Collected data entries
-- Opening Marker --

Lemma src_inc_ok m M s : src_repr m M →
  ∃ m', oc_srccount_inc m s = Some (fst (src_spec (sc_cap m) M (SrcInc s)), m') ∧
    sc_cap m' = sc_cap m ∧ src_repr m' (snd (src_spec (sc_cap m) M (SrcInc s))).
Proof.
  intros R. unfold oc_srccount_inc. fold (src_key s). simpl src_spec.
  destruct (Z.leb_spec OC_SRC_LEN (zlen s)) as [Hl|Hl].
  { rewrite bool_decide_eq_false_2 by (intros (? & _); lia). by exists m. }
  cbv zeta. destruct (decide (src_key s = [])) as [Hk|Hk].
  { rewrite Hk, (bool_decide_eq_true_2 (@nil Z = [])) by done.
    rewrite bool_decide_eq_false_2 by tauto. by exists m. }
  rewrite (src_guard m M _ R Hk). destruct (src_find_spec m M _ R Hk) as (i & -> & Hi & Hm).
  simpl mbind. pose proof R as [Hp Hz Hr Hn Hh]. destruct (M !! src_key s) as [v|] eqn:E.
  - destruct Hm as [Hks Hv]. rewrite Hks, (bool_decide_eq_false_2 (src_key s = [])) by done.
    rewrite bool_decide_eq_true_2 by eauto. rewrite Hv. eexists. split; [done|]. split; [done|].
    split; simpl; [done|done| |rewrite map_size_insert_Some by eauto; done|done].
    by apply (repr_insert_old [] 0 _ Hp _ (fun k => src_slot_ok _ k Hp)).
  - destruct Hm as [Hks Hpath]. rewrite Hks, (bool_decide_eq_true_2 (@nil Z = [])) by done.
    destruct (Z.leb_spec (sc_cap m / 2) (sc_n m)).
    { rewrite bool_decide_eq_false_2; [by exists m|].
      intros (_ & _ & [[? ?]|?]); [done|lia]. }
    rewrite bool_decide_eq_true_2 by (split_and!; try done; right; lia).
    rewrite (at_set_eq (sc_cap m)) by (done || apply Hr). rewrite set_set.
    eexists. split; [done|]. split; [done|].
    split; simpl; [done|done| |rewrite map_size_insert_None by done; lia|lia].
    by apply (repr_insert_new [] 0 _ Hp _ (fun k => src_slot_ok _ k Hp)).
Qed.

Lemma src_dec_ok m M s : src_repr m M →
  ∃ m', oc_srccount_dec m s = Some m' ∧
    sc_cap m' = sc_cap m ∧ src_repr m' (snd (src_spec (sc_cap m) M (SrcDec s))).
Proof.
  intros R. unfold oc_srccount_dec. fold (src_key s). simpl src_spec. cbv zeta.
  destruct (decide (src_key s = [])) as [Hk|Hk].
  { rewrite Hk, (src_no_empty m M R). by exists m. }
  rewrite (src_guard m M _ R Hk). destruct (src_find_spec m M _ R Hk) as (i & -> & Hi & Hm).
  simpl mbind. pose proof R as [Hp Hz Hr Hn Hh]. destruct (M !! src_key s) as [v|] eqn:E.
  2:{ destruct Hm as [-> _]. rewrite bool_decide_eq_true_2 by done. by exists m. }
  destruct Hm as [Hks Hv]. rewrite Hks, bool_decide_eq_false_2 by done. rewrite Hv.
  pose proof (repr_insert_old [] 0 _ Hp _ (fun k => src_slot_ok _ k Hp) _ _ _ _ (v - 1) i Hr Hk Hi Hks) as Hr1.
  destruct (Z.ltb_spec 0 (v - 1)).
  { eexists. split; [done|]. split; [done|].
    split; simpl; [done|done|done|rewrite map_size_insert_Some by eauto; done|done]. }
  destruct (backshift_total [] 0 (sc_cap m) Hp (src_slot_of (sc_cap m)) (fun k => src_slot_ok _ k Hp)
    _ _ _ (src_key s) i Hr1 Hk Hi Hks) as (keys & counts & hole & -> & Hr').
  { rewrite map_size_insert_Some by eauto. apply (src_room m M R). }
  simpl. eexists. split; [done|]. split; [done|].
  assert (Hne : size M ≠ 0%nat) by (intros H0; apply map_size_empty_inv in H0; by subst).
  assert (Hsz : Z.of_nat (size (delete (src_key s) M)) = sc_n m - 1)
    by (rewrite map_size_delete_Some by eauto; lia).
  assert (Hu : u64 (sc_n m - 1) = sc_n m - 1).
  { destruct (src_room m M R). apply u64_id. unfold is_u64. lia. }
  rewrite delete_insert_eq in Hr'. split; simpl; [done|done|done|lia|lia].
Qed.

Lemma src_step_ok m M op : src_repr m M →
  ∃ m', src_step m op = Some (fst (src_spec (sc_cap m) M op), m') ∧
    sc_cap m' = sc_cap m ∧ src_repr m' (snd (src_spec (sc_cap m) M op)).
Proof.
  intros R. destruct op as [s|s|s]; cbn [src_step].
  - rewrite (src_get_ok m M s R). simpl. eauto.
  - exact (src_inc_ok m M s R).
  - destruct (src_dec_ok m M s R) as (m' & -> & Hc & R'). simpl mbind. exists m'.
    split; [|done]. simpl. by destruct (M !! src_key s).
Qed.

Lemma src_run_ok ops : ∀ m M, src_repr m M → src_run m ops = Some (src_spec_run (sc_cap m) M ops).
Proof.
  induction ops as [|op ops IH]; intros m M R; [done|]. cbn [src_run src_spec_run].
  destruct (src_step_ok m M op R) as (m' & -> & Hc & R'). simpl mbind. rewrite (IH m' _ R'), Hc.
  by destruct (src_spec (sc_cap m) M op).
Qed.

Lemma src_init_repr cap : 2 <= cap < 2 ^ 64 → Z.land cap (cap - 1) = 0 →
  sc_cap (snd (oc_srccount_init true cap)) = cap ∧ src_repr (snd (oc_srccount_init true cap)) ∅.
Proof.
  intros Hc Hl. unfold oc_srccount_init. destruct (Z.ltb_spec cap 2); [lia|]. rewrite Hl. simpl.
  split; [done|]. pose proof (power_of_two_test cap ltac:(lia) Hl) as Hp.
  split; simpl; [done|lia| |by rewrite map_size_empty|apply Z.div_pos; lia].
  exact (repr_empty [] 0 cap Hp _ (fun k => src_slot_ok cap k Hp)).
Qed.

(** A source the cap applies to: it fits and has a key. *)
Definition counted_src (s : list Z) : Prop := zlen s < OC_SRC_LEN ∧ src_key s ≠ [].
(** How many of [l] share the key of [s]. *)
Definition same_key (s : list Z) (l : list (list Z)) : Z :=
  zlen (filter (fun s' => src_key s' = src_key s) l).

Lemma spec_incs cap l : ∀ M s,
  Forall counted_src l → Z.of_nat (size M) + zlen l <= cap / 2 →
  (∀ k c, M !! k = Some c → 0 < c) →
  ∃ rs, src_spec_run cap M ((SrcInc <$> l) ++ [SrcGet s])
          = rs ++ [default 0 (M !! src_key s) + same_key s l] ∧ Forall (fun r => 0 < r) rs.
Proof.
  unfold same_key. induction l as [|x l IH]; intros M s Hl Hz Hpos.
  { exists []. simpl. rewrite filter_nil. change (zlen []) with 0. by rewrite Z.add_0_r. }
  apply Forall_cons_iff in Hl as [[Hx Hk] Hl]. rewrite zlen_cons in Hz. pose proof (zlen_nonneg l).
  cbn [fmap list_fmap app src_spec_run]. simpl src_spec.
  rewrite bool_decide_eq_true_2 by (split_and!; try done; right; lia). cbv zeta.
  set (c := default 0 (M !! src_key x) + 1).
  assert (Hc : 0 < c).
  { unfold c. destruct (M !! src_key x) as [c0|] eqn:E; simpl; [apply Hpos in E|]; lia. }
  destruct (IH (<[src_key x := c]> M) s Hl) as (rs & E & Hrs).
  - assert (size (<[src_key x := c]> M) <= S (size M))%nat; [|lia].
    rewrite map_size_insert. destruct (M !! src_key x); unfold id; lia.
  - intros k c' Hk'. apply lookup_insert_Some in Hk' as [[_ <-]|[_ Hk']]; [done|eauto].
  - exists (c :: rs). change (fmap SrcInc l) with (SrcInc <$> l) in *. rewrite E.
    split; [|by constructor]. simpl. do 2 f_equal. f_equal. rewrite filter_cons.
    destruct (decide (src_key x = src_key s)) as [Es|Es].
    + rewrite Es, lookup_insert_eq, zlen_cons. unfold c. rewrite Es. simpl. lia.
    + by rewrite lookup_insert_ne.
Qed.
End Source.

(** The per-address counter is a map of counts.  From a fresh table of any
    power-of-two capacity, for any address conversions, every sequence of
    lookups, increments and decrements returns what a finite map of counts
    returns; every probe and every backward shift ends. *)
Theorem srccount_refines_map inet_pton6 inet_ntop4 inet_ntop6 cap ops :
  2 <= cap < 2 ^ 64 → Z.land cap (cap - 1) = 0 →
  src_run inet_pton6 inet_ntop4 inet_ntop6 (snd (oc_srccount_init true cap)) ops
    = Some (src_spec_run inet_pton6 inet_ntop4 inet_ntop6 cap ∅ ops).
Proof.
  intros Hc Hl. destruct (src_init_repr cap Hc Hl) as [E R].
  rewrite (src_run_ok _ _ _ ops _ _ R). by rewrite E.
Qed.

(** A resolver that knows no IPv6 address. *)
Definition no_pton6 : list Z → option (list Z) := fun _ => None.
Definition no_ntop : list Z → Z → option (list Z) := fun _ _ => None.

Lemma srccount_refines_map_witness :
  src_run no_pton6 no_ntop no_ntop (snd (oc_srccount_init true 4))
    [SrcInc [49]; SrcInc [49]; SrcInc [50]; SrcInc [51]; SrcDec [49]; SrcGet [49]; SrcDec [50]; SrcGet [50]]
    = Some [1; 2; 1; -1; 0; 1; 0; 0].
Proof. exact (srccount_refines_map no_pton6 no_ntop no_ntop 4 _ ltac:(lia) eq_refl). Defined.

-- Closing Marker --

• [Instructions for the task]:
Looking back over the data above, restate word for word the lines that begin at the line with "Forall counted_src l" and end at the line with "assert (Hc : 0 < c).", inclusive.

• [Task answer]:
  Forall counted_src l → Z.of_nat (size M) + zlen l <= cap / 2 →
  (∀ k c, M !! k = Some c → 0 < c) →
  ∃ rs, src_spec_run cap M ((SrcInc <$> l) ++ [SrcGet s])
          = rs ++ [default 0 (M !! src_key s) + same_key s l] ∧ Forall (fun r => 0 < r) rs.
Proof.
  unfold same_key. induction l as [|x l IH]; intros M s Hl Hz Hpos.
  { exists []. simpl. rewrite filter_nil. change (zlen []) with 0. by rewrite Z.add_0_r. }
  apply Forall_cons_iff in Hl as [[Hx Hk] Hl]. rewrite zlen_cons in Hz. pose proof (zlen_nonneg l).
  cbn [fmap list_fmap app src_spec_run]. simpl src_spec.
  rewrite bool_decide_eq_true_2 by (split_and!; try done; right; lia). cbv zeta.
  set (c := default 0 (M !! src_key x) + 1).
  assert (Hc : 0 < c).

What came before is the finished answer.